» **Action item**:
Write out exactly the lines from the start of the entries through the one that contains "- apply imap_ext.", including both.

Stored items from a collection

(* ===== verification/BinderObjectsRun.v ===== *)
(** * The loop over the offsets

    The rounds put together: the loop ends, and every object it has passed is
    in place.  The fix-ups of descriptors are those of the objects placed, in
    their order. *)

From Stdlib Require Import ZArith Lia.
From stdpp Require Import base option gmap sets list.
From S2P Require Import Prelude RbTree BinderAlloc BinderAllocFacts BinderAllocInv BinderAllocCopy.
From S2P Require Import BinderNode BinderNodeFacts BinderNodeInv BinderNodeOps BinderNodeRef BinderTranslate BinderTranslateFacts.
From S2P Require Import BinderObjects BinderObjectsMem BinderObjectsFacts BinderObjectsPath.
From S2P Require Import BinderObjectsLoop BinderObjectsFixup BinderObjectsPlace BinderObjectsTxn BinderObjectsRound.

(** ** The descriptors of all objects *)

Definition fd_slots (b : binder_buffer) (s : binder_alloc) (objs : list obj) : list Z :=
  concat (imap (fd_offsets b s objs) objs).

Lemma fd_offsets_same b s s' objs i x : off_at b s' i = off_at b s i -> fd_offsets b s' objs i x = fd_offsets b s objs i x.
Proof. intros E. destruct x; simpl; by rewrite ?E. Qed.

Lemma fd_offsets_grow b s objs y i x : (forall p po num, x = OFda p po num -> (p < length objs)%nat) ->
  fd_offsets b s (objs ++ [y]) i x = fd_offsets b s objs i x.
Proof. intros Hp. destruct x as [| | |p po num]; try done. simpl. by rewrite lookup_app_l by by eapply Hp. Qed.

Lemma fd_slots_snoc b N s sg0 sg objs x : sound_objs sg0 sg (objs ++ [x]) -> (length objs < N)%nat ->
  fd_slots b s (objs ++ [x]) = fd_slots b s objs ++ fd_offsets b s objs (length objs) x.
Proof.
  intros So HN. unfold fd_slots. rewrite imap_app, concat_app. simpl. rewrite app_nil_r, Nat.add_0_r.
  assert (Hp : forall i y, (objs ++ [x]) !! i = Some y -> forall p po num, y = OFda p po num -> (p < length objs)%nat).
  { intros i y Hi p po num ->. destruct (so_parent _ _ _ So i _ p po (po + 4 * num) Hi eq_refl) as [Hlt _].
    pose proof (lookup_lt_Some _ _ _ Hi) as Hi'. rewrite length_app in Hi'. simpl in Hi'. lia. }
  f_equal; [f_equal|].
  - apply imap_ext. intros i y Hy. apply fd_offsets_grow. apply (Hp i). by apply lookup_snoc_old.
  - apply fd_offsets_grow. apply (Hp (length objs)). by rewrite lookup_app_r, Nat.sub_diag by lia.
Qed.

Lemma fd_slots_same b s s' objs : (forall i, (i < length objs)%nat -> off_at b s' i = off_at b s i) -> fd_slots b s' objs = fd_slots b s objs.
Proof.
  intros E. unfold fd_slots. f_equal. apply imap_ext. intros i y Hy. apply fd_offsets_same, E. by eapply lookup_lt_Some.
Qed.

(** ** What a run needs of its surroundings *)

Definition round_ready (env : txn_env) (b : binder_buffer) (S : txn) : Prop :=
  graph_ready env (t_graph S) /\ target_there env b (t_graph S).

Section run.
Context `{RB : Rbtree} {RBL : RbtreeLaws}.

(** The surroundings are ready at each round the run comes to. *)
Fixpoint run_ready (n : nat) (env : txn_env) (id : nat) (b : binder_buffer) (off_start_offset sg_end buffer_offset : Z)
    (st : loop_state) (S : txn) : Prop :=
  match n with
  | O => True
  | Datatypes.S n =>
    round_ready env b S /\
    match translate_round env id off_start_offset sg_end buffer_offset st S with
    | Some (Next st', S') => run_ready n env id b off_start_offset sg_end (u64 (buffer_offset + 8)) st' S'
    | _ => True
    end
  end.

Context (env : txn_env) (Eo : env_ok env) (id : nat) (b : binder_buffer) (N : nat) (HN : offsets_size b = 8 * Z.of_nat N).
Context (Hroomy : forall s, access s id b -> roomy s id b) (sg_end : Z) (Hse8 : sg_end mod 8 = 0).

Lemma buffer_offset_u64 S k : access (t_alloc S) id b -> (k <= N)%nat ->
  u64 (off_start b + 8 * Z.of_nat k) = off_start b + 8 * Z.of_nat k.
Proof.
  intros A Hk. destruct (offsets_fit _ id b N (Hroomy _ A) HN) as (? & ? & ?). pose proof (rm_small _ _ _ (Hroomy _ A)).
  pose proof (up8_spec (extra_buffers_size b)). pose proof (rm_extra _ _ _ (Hroomy _ A)). apply u64_small. unfold is_u64, two64. lia.
Qed.

(** One round. *)
Lemma translate_round_done S st objs : at_round id b N sg_end S st objs -> (length objs < N)%nat -> round_ready env b S ->
  exists r S', translate_round env id (off_start b) sg_end (off_start b + 8 * Z.of_nat (length objs)) st S = Some (r, S') /\
    round_done id b N sg_end S st objs r S'.
Proof.
  intros R Hk [G Htt]. pose proof (ar_access _ _ _ _ _ _ _ R) as A. unfold translate_round.
  destruct (read_off_at _ id b N A (Hroomy _ A) HN (length objs) Hk) as (l & El & Hw). rewrite (buffer_offset_u64 S) in El by (done || lia).
  erewrite bind_eq by apply on_alloc_read, El. cbn [fst snd negb Z.eqb]. rewrite Hw.
  destruct (get_object_eq _ id b A (Hroomy _ A) (off_at b (t_alloc S) (length objs)) (stack_object env) (off_at_u64 _ _ _) (eo_stack _ Eo))
    as (r & o & E & Ho).
  erewrite bind_eq by apply on_alloc_read, E.
  assert (Hfail : exists r S', Some (Fail (- EINVAL), S) = Some (r, S') /\ round_done id b N sg_end S st objs r S').
  { exists (Fail (- EINVAL)), S. split; [done|]. by apply round_failed. }
  destruct (valid_object (t_alloc S) b (off_at b (t_alloc S) (length objs))) as [t|] eqn:Ht.
  2:{ destruct Ho as [_ Ho]. rewrite Ht in Ho. subst r. exact Hfail. }
  pose proof (proj2 Ho) as Ho'. rewrite Ht in Ho'. destruct Ho' as [-> _]. pose proof (object_sizeof_range t).
  destruct (Z.eqb_spec (object_sizeof t) 0); [lia|]. cbn [orb].
  destruct (Z.ltb_spec (off_at b (t_alloc S) (length objs)) (off_min st)) as [Hlow|Hmin]; [exact Hfail|].
  rewrite (num_valid_eq _ id b N (Hroomy _ A) HN) by lia.
  rewrite (read_type _ b _ t _ o (proj1 (off_at_u64 b (t_alloc S) (length objs))) Ho Ht).
  destruct t as [ht| | |].
  - destruct (flat_round env id b N Hroomy sg_end S st objs R Hk _ o Ht Ho Hmin ht eq_refl G) as (rv & ok & S' & E2 & D).
    erewrite bind_eq by exact E2. cbn [fst snd]. by eexists _, S'.
  - by apply (fd_round env id b N Hroomy sg_end S st objs R Hk _ o Ht Ho Hmin eq_refl Htt).
  - by apply (ptr_round env Eo id b N HN Hroomy sg_end Hse8 S st objs R Hk _ o Ht Ho Hmin eq_refl).
  - by apply (fda_round env Eo id b N HN Hroomy sg_end S st objs R Hk _ o Ht Ho Hmin eq_refl Htt).
Qed.
(** Where the loop ends. *)
Definition run_done (S : txn) (objs : list obj) (res : option (Z * Z)) (st' : loop_state) (S' : txn) : Prop :=
  exists al g l objs', S' = add_fixups l (set_graph g (set_alloc al S)) /\
    touched (range (t_alloc S) b 0 (bsize (t_alloc S) id)) (t_alloc S) al /\ inv g /\
    (forall i, (i < N)%nat -> off_at b al i = off_at b (t_alloc S) i) /\
    placed b N al st' objs' /\ sg_room b N sg_end st' /\
    match res with
    | None => length objs' = N /\ fd_slots b al objs' = fd_slots b (t_alloc S) objs ++ (snd <$> l)
    | Some (e, failed_at) => e < 0 /\ failed_at = off_start b + 8 * Z.of_nat (length objs') /\ (length objs' < N)%nat
    end.
Lemma demo_space_wf : wf demo_space.
Proof.
  apply (new_buf_wf demo_env 1 160 40 24 false demo_mapped 0); [apply demo_mapped_wf|vm_compute; reflexivity|by split..|].
  vm_compute. reflexivity.
Qed.

Lemma demo_access : access demo_space 0 demo_buffer.
Proof. split; [apply demo_space_wf|vm_compute; reflexivity|vm_compute; reflexivity|left; vm_compute; reflexivity]. Qed.

Lemma demo_buffer_for : buffer_for demo_buffer demo_tr 24 0.
Proof. split; [vm_compute; reflexivity..| |]; vm_compute; repeat split; discriminate. Qed.

Lemma demo_txn_env_ok : env_ok demo_txn_env.
Proof. split; [intros a n Hn; simpl; lia|reflexivity]. Qed.

(** [run_ready] as a test. *)
Definition graph_readyb (env : txn_env) (g : binder) : bool :=
  roomb g &&
  match threads g !! env_thread env with
  | Some T => match procs g !! thread_proc T with Some _ => true | None => false end
  | None => false
  end &&
  match procs g !! env_target env with
  | Some P => Z.of_nat (length (rb_inorder (refs_by_desc P))) + 1 <? two32
  | None => false
  end &&
  match kzalloc_node env g with Some n => bool_decide (nodes g !! n = None) | None => true end &&
  match kzalloc_ref env g with Some r => bool_decide (refs g !! r = None) | None => true end.

Definition target_thereb (env : txn_env) (b : binder_buffer) (g : binder) : bool :=
  match in_reply_to env, target_node b with
  | Some _, _ => true
  | None, Some n => match nodes g !! n with Some _ => true | None => false end
  | None, None => false
  end.

Fixpoint run_readyb (n : nat) (env : txn_env) (id : nat) (b : binder_buffer) (off_start_offset sg_end buffer_offset : Z)
    (st : loop_state) (S : txn) : bool :=
  match n with
  | O => true
  | Datatypes.S n =>
    graph_readyb env (t_graph S) && target_thereb env b (t_graph S) &&
    match translate_round env id off_start_offset sg_end buffer_offset st S with
    | Some (Next st', S') => run_readyb n env id b off_start_offset sg_end (u64 (buffer_offset + 8)) st' S'
    | _ => true
    end
  end.

Lemma graph_readyb_ok env g : graph_readyb env g = true -> graph_ready env g.
Proof.
  unfold graph_readyb. intros [[[[Hr Ht]%andb_true_iff Hp]%andb_true_iff Hn]%andb_true_iff Hf]%andb_true_iff.
  apply roomb_ok in Hr as [H1 H2]. destruct (threads g !! env_thread env) as [T|] eqn:HT; [|discriminate].
  destruct (procs g !! thread_proc T) as [P|] eqn:HP; [|discriminate].
  destruct (procs g !! env_target env) as [TP|] eqn:HTP; [|discriminate]. apply Z.ltb_lt in Hp.
  split; [exact H1|exact H2|by exists T, P|by exists TP| |].
  - intros n Ek. rewrite Ek in Hn. by apply bool_decide_eq_true in Hn.
  - intros r Ek. rewrite Ek in Hf. by apply bool_decide_eq_true in Hf.
Qed.

Lemma target_thereb_ok env b g : target_thereb env b g = true -> target_there env b g.
Proof.
  unfold target_thereb, target_there. intros H Hno. rewrite Hno in H. destruct (target_node b) as [n|]; [|discriminate].
  destruct (nodes g !! n) as [N|] eqn:HN; [|discriminate]. by exists n, N.
Qed.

» **Response box**:
(* ===== verification/BinderObjectsRun.v ===== *)
(** * The loop over the offsets

    The rounds put together: the loop ends, and every object it has passed is
    in place.  The fix-ups of descriptors are those of the objects placed, in
    their order. *)

From Stdlib Require Import ZArith Lia.
From stdpp Require Import base option gmap sets list.
From S2P Require Import Prelude RbTree BinderAlloc BinderAllocFacts BinderAllocInv BinderAllocCopy.
From S2P Require Import BinderNode BinderNodeFacts BinderNodeInv BinderNodeOps BinderNodeRef BinderTranslate BinderTranslateFacts.
From S2P Require Import BinderObjects BinderObjectsMem BinderObjectsFacts BinderObjectsPath.
From S2P Require Import BinderObjectsLoop BinderObjectsFixup BinderObjectsPlace BinderObjectsTxn BinderObjectsRound.

(** ** The descriptors of all objects *)

Definition fd_slots (b : binder_buffer) (s : binder_alloc) (objs : list obj) : list Z :=
  concat (imap (fd_offsets b s objs) objs).

Lemma fd_offsets_same b s s' objs i x : off_at b s' i = off_at b s i -> fd_offsets b s' objs i x = fd_offsets b s objs i x.
Proof. intros E. destruct x; simpl; by rewrite ?E. Qed.

Lemma fd_offsets_grow b s objs y i x : (forall p po num, x = OFda p po num -> (p < length objs)%nat) ->
  fd_offsets b s (objs ++ [y]) i x = fd_offsets b s objs i x.
Proof. intros Hp. destruct x as [| | |p po num]; try done. simpl. by rewrite lookup_app_l by by eapply Hp. Qed.

Lemma fd_slots_snoc b N s sg0 sg objs x : sound_objs sg0 sg (objs ++ [x]) -> (length objs < N)%nat ->
  fd_slots b s (objs ++ [x]) = fd_slots b s objs ++ fd_offsets b s objs (length objs) x.
Proof.
  intros So HN. unfold fd_slots. rewrite imap_app, concat_app. simpl. rewrite app_nil_r, Nat.add_0_r.
  assert (Hp : forall i y, (objs ++ [x]) !! i = Some y -> forall p po num, y = OFda p po num -> (p < length objs)%nat).
  { intros i y Hi p po num ->. destruct (so_parent _ _ _ So i _ p po (po + 4 * num) Hi eq_refl) as [Hlt _].
    pose proof (lookup_lt_Some _ _ _ Hi) as Hi'. rewrite length_app in Hi'. simpl in Hi'. lia. }
  f_equal; [f_equal|].
  - apply imap_ext. intros i y Hy. apply fd_offsets_grow. apply (Hp i). by apply lookup_snoc_old.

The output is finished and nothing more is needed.